Saved data entries:

☆ ☆ ☆ ☆ ☆ ☆ ☆

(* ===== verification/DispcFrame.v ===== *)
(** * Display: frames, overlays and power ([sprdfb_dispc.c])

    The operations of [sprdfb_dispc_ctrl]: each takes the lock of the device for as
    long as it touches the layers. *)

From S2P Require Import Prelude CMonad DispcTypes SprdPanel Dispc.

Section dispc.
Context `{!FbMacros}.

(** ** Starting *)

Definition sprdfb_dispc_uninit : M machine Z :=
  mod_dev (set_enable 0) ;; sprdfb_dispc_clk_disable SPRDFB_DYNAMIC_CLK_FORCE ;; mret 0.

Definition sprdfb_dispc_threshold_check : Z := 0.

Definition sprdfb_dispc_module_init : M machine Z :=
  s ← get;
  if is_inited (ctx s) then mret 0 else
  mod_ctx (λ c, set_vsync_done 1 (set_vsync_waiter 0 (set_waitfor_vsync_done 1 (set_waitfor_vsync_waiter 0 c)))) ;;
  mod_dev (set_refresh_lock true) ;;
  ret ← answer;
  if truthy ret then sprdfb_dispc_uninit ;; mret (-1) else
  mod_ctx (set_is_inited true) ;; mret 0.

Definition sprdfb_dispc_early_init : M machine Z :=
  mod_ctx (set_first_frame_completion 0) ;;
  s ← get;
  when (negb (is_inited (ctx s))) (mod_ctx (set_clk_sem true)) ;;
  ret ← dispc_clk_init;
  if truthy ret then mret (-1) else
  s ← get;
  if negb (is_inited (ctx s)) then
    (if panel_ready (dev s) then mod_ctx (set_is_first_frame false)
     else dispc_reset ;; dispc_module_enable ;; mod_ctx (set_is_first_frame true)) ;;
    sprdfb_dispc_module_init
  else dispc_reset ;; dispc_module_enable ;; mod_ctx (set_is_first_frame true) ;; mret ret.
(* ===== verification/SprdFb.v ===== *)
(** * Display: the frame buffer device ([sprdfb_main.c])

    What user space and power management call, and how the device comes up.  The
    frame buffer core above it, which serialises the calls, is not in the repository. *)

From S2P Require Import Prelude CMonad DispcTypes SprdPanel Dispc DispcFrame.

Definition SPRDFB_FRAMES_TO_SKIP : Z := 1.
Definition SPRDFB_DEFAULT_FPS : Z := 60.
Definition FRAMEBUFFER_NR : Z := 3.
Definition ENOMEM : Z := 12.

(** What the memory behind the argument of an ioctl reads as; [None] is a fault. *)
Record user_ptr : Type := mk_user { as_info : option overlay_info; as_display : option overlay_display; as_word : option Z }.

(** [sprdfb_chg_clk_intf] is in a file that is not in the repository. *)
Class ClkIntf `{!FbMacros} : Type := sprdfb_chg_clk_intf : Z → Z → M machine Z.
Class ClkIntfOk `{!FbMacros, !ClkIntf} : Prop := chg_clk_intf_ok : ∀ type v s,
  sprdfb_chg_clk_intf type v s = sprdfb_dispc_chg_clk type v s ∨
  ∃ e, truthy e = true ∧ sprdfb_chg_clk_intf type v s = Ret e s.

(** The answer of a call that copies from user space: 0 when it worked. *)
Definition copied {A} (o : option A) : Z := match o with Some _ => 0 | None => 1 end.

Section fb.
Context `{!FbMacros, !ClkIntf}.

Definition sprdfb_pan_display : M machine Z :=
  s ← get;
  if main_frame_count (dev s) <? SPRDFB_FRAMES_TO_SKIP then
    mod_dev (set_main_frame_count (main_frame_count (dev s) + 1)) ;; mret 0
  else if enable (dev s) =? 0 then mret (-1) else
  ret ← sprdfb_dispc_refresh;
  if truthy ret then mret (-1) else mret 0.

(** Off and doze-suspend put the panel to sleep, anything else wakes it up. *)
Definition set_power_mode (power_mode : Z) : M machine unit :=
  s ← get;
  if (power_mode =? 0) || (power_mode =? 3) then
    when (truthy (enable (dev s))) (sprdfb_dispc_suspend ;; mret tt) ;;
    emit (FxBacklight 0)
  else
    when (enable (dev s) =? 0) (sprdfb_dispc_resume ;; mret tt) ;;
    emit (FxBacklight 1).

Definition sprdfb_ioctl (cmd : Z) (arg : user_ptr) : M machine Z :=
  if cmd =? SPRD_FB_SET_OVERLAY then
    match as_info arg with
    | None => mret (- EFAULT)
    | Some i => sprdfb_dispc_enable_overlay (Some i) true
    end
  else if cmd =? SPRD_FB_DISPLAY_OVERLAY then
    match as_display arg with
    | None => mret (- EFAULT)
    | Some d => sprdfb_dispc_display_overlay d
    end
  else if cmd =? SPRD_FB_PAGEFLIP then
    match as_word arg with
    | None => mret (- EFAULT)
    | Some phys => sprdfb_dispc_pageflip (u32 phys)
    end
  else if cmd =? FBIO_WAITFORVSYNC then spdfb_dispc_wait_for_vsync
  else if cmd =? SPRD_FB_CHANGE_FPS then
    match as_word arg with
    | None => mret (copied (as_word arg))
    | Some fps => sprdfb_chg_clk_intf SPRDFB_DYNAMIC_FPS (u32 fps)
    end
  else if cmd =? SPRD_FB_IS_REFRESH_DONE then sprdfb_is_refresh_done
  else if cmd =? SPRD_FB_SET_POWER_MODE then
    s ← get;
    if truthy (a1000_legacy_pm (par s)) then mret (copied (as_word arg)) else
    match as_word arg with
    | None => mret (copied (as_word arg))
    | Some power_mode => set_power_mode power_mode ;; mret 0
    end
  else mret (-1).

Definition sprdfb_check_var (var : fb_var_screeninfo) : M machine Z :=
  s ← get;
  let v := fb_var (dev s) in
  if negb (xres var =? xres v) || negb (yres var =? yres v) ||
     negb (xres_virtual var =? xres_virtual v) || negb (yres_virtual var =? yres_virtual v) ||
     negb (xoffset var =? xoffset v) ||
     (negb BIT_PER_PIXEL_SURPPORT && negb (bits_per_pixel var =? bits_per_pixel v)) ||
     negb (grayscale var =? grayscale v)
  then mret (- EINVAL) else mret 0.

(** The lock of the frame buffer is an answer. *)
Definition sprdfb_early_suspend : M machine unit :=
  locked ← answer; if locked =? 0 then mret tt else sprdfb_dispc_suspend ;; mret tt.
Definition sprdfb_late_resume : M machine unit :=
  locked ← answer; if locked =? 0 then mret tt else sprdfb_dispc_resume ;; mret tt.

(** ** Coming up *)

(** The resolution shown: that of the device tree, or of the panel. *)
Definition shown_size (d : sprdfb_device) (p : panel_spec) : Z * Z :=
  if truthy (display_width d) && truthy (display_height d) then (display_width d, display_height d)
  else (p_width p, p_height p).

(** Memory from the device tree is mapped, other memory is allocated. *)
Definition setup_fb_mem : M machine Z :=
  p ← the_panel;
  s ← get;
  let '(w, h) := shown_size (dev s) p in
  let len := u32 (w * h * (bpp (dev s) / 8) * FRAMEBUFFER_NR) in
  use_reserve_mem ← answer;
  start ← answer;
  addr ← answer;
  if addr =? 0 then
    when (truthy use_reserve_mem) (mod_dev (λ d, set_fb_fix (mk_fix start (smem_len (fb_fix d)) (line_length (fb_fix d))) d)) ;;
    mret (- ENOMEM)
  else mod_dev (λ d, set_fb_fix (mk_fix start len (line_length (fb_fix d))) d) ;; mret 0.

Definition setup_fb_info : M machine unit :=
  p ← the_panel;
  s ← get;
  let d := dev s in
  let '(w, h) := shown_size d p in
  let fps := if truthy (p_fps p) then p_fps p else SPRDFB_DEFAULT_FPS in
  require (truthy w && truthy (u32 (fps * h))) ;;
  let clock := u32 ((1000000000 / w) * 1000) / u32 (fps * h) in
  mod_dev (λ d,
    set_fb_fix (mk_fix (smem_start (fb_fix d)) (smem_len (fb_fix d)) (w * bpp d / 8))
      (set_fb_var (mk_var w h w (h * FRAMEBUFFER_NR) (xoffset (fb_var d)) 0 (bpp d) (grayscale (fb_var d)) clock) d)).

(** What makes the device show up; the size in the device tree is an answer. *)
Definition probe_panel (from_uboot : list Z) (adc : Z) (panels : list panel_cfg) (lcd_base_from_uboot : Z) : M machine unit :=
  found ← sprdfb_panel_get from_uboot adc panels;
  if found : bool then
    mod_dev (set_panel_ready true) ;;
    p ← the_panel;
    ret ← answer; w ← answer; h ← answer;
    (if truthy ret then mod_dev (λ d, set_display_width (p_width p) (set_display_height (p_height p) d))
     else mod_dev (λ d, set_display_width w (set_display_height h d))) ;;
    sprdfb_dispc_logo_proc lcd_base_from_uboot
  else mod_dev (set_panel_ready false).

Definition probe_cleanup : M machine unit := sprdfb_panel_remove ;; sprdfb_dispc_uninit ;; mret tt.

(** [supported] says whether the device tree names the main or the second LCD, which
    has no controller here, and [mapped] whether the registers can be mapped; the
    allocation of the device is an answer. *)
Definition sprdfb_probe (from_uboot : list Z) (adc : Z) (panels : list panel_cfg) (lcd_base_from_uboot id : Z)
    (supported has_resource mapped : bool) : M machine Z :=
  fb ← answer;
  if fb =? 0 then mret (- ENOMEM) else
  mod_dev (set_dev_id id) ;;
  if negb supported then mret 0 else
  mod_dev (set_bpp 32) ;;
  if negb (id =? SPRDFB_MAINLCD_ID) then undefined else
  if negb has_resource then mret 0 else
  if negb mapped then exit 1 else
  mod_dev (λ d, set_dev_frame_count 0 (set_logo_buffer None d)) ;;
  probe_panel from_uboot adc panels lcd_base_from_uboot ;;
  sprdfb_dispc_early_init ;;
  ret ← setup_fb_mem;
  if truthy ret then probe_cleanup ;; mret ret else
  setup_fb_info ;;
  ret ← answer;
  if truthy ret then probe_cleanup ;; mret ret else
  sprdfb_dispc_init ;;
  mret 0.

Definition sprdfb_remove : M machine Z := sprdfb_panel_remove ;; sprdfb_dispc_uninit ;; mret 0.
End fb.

☆ ☆ ☆ ☆ ☆ ☆ ☆

**Assignment:** Would you copy, unchanged, the stretch of the records above that begins at the line containing "(** [sprdfb_chg_clk_intf] is" and ends at the line containing "if truthy ret then mret (-1) else mret 0.", and only that?

**Response:**
(** [sprdfb_chg_clk_intf] is in a file that is not in the repository. *)
Class ClkIntf `{!FbMacros} : Type := sprdfb_chg_clk_intf : Z → Z → M machine Z.
Class ClkIntfOk `{!FbMacros, !ClkIntf} : Prop := chg_clk_intf_ok : ∀ type v s,
  sprdfb_chg_clk_intf type v s = sprdfb_dispc_chg_clk type v s ∨
  ∃ e, truthy e = true ∧ sprdfb_chg_clk_intf type v s = Ret e s.

(** The answer of a call that copies from user space: 0 when it worked. *)
Definition copied {A} (o : option A) : Z := match o with Some _ => 0 | None => 1 end.

Section fb.
Context `{!FbMacros, !ClkIntf}.

Definition sprdfb_pan_display : M machine Z :=
  s ← get;
  if main_frame_count (dev s) <? SPRDFB_FRAMES_TO_SKIP then
    mod_dev (set_main_frame_count (main_frame_count (dev s) + 1)) ;; mret 0
  else if enable (dev s) =? 0 then mret (-1) else
  ret ← sprdfb_dispc_refresh;
  if truthy ret then mret (-1) else mret 0.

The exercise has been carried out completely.